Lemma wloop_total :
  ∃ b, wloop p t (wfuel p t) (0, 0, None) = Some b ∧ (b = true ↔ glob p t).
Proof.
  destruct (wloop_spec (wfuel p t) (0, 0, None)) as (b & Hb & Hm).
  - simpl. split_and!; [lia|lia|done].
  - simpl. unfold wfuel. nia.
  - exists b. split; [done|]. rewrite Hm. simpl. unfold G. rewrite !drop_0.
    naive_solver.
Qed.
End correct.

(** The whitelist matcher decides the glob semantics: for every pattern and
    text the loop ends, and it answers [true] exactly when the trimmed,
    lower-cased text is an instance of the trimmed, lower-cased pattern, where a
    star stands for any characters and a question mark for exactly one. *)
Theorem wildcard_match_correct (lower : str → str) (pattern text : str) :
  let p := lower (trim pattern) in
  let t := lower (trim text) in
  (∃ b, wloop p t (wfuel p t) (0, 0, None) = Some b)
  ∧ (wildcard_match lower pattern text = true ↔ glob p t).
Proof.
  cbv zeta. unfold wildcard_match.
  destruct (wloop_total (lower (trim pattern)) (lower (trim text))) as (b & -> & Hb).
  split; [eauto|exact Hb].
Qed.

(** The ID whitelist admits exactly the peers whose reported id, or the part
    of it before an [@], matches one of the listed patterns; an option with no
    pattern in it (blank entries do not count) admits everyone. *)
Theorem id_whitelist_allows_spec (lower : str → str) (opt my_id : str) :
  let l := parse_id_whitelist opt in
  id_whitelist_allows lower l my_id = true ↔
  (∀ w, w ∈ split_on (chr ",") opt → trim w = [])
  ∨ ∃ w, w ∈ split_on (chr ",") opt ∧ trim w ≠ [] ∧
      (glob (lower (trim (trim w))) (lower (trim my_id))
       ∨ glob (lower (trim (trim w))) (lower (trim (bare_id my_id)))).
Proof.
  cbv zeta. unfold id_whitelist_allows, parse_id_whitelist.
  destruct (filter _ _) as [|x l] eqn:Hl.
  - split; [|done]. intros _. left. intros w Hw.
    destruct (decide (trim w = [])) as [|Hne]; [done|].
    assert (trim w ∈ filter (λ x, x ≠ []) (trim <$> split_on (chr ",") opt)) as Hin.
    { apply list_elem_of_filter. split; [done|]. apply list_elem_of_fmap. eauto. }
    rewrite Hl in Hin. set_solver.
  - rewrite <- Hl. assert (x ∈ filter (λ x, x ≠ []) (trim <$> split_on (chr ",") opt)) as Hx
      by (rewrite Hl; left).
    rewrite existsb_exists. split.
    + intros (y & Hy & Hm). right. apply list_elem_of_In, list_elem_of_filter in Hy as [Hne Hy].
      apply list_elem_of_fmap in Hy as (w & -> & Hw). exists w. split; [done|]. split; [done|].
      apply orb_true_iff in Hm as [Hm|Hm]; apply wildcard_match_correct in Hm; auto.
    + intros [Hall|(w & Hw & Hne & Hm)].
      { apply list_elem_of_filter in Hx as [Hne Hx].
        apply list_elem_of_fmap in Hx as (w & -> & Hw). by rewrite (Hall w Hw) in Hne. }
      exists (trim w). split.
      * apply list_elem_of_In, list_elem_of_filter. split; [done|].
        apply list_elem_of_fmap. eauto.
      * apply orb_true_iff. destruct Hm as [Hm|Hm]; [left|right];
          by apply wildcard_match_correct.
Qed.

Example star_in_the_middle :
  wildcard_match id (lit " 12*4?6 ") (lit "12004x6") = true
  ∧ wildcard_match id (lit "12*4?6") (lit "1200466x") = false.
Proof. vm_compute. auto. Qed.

__________

_What the task asks_. Lines from the top of the entries above to the line that contains "let t := lower (trim text) in" should be set down exactly, please, with both ends kept and nothing added.

_Result below_.
Lemma wloop_total :
  ∃ b, wloop p t (wfuel p t) (0, 0, None) = Some b ∧ (b = true ↔ glob p t).
Proof.
  destruct (wloop_spec (wfuel p t) (0, 0, None)) as (b & Hb & Hm).
  - simpl. split_and!; [lia|lia|done].
  - simpl. unfold wfuel. nia.
  - exists b. split; [done|]. rewrite Hm. simpl. unfold G. rewrite !drop_0.
    naive_solver.
Qed.
End correct.

(** The whitelist matcher decides the glob semantics: for every pattern and
    text the loop ends, and it answers [true] exactly when the trimmed,
    lower-cased text is an instance of the trimmed, lower-cased pattern, where a
    star stands for any characters and a question mark for exactly one. *)
Theorem wildcard_match_correct (lower : str → str) (pattern text : str) :
  let p := lower (trim pattern) in
  let t := lower (trim text) in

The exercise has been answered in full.